Federico Zanchetta

Personal information
- Date of birth: 23 March 2002 (age 24)
- Place of birth: Biella, Italy
- Height: 1.71 m (5 ft 7 in)
- Position: Midfielder

Team information
- Current team: Olbia
- Number: 15

Youth career
- 2013–2019: Juventus
- 2019–2020: SPAL

Senior career*
- Years: Team / Apps / (Gls)
- 2020–2023: SPAL / 0 / (0)
- 2021–2022: → Lucchese (loan) / 1 / (0)
- 2022–2023: → Olbia (loan) / 18 / (0)
- 2023–: Olbia / 12 / (0)

International career^{‡}
- 2018: Italy U16 / 3 / (0)

= Federico Zanchetta =

Italian footballer

Federico Zanchetta (born 23 March 2002) is an Italian footballer who plays as a midfielder for club Olbia.

==Club career==
Zanchetta joined the youth academy of SPAL in 2019, after 6 years at Juventus. Zanchetta made his professional debut in a 3-0 Coppa Italia loss to AC Milan on 15 January 2020.

On 17 August 2021, he joined Lucchese on loan.

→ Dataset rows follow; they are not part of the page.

(** * The command processor (CP) of the emulated graphics FIFO

    A shallow embedding of [VideoCommon/CommandProcessor.cpp]: the FIFO
    descriptor, the memory-mapped register window, the gather-pipe commit and
    the interrupt engine, followed by the properties established about them.

    Conventions.  A [u32] or [u16] of the source is a [Z] kept in range by
    writing the wrap-around out ([u32_of], [u16_of]).  The globals of the
    translation unit are the fields of [CPState]; every [void] function of the
    source is a computation [M unit] over that state.  Calls into the
    collaborators (consumer loop, platform interrupt controller, event
    scheduler) are not executed: they are appended to the [calls] log in
    program order, and the events handed to the scheduler are kept in
    [pending_events] until the scheduler runs them. *)

From Stdlib Require Import ZArith List Bool Lia.
Import ListNotations.
Local Open Scope Z_scope.

(** ** Fixed-width integers *)

Definition u16_of (x : Z) : Z := x mod 2 ^ 16.
Definition u32_of (x : Z) : Z := x mod 2 ^ 32.

Definition is_u16 (x : Z) : Prop := 0 <= x < 2 ^ 16.
Definition is_u32 (x : Z) : Prop := 0 <= x < 2 ^ 32.

(** [a + b] and [a - b] on [u32] operands. *)
Definition add32 (a b : Z) : Z := u32_of (a + b).
Definition sub32 (a b : Z) : Z := u32_of (a - b).

(** Assigning [b] to the one-bit field at position [n] of a register word. *)
Definition assign_bit (n : Z) (b : bool) (w : Z) : Z :=
  if b then Z.setbit w n else Z.clearbit w n.

(** ** Configuration read by the module

    [bCPUThread] and [bWii] are the two [SConfig] fields consulted;
    [UseDeterministicGPUThread] is the answer of
    [Fifo::UseDeterministicGPUThread()]. *)
Record Config := {
  bCPUThread : bool;
  bWii : bool;
  UseDeterministicGPUThread : bool
}.

(** ** The FIFO descriptor

    The fields are those [SCPFifoStruct::DoState] saves, in its order (the
    declaration of the struct is in [CommandProcessor.h], which is not among
    the sources).  The [bFF_] fields hold truth values and are kept as
    [bool]. *)
Record SCPFifoStruct := {
  CPBase : Z;
  CPEnd : Z;
  CPHiWatermark : Z;
  CPLoWatermark : Z;
  CPReadWriteDistance : Z;
  CPWritePointer : Z;
  CPReadPointer : Z;
  CPBreakpoint : Z;
  SafeCPReadPointer : Z;
  bFF_GPLinkEnable : bool;
  bFF_GPReadEnable : bool;
  bFF_BPEnable : bool;
  bFF_BPInt : bool;
  bFF_Breakpoint : bool;
  bFF_LoWatermarkInt : bool;
  bFF_HiWatermarkInt : bool;
  bFF_LoWatermark : bool;
  bFF_HiWatermark : bool
}.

On 11 July 2022, Zanchetta was loaned by Olbia. On 15 July 2023, Zanchetta returned to Olbia on a permanent basis and signed a three-year contract.

==International career==
In 2018, Zanchetta played three friendly matches for Italy U16.

==Personal life==
Zanchetta is the son of the retired footballer Andrea Zanchetta.